Feds: Miami Man Funneled Money To Irish Terrorists Behind This Weekend's Attacks
| Courtesy Wikimedia Commons |
| An IRA mural in Belfast. An IRA splinter group took credit for this weekend's attack. |
The brutal killings -- which included execution shots to wounded victims lying on the ground -- threaten to derail the peace process in Northern Ireland, with one Protestant leader warning that it might signal a return to the "bad old days where people are being killed in open air gun attacks."
Vidal fronted a freight company that imported millions of cigarettes from Panama, hid them under wood flooring and insulation in freighters at the Port of Miami and then sent them to gangs in Dublin, according to the complaint. He's been charged with four counts of federal wire and mail fraud.
They found that the previous December, Vidal shipped 7.3 million cigarettes from Panama to Miami, purchased wood flooring at a local hardware store, and then covered the shipment with floorboards. When the cargo arrived in Dublin, Vidal's Irish contacts paid only $2,900 in tariffs and pocketed the $2.1 million they avoided in taxes.

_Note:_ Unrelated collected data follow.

(* ===== verification/JsonFlatten.v ===== *)
(** * Flattening and unflattening JSON values

    [flatten] writes one entry per leaf, under the text of its path; the keys
    of the result are in the order of these texts, and [unflatten] stores the
    leaves in that order.  The proof follows the value that grows: [built P j r]
    says that [r] is what the leaves of [j] with paths in [P] have made. *)

From S2P Require Import Prelude StdMap JsonNumber JsonValue JsonIntegers JsonAccess JsonPointer.

(** ** Leaves *)

Section LeavesEach.
Variable lv : json -> list (json_pointer * json).

Fixpoint item_leaves (i : nat) (l : list json) : list (json_pointer * json) :=
  match l with
  | [] => []
  | x :: l' => map (fun e => (idx_str i :: e.1, e.2)) (lv x) ++ item_leaves (S i) l'
  end.

Fixpoint entry_leaves (m : list (str * json)) : list (json_pointer * json) :=
  match m with
  | [] => []
  | (k, x) :: m' => map (fun e => (k :: e.1, e.2)) (lv x) ++ entry_leaves m'
  end.
End LeavesEach.

(** The paths to the values that are not containers, with these values. *)
Fixpoint leaves (j : json) : list (json_pointer * json) :=
  match j with
  | JArray [] | JObject [] => [([], JNull)]
  | JArray l => item_leaves leaves 0 l
  | JObject m => entry_leaves leaves m
  | _ => [([], j)]
  end.

(** What can be restored: no empty container (it is flattened to null), no
    object with the key 0 (it is taken for an index), indexes that fit. *)
Fixpoint flattenable (j : json) : bool :=
  match j with
  | JArray l => negb (json_empty j) && (zlen l <? 2 ^ 64 - 1) && forallb flattenable l
  | JObject m => negb (json_empty j) && forallb (fun e => negb (str_eqb e.1 $"0") && flattenable e.2) m
  | JDiscarded => false
  | _ => true
  end.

Vidal pulled an identical scheme last February, ICE agents say, shipping about 6 million Panamanian cigarettes hidden under building insulation to the UK.
As agents dug into Vidal's criminal enterprise, they learned that he worked for "a criminal organization that has associates operating in Spain, Ireland, and other European countries as well as in the Southern District of Florida."
"During the course of the investigation, evidence has indicated that some of these associates were connected to the group Real IRA," says Robert Manzanares, a senior special agent with ICE, in the criminal complaint.
No one answered a phone number listed at Vidal's current address, near SW 184th Street and 83rd Avenue. Vidal, who has pled not guilty and been released on house arrest, has asked for a public defender.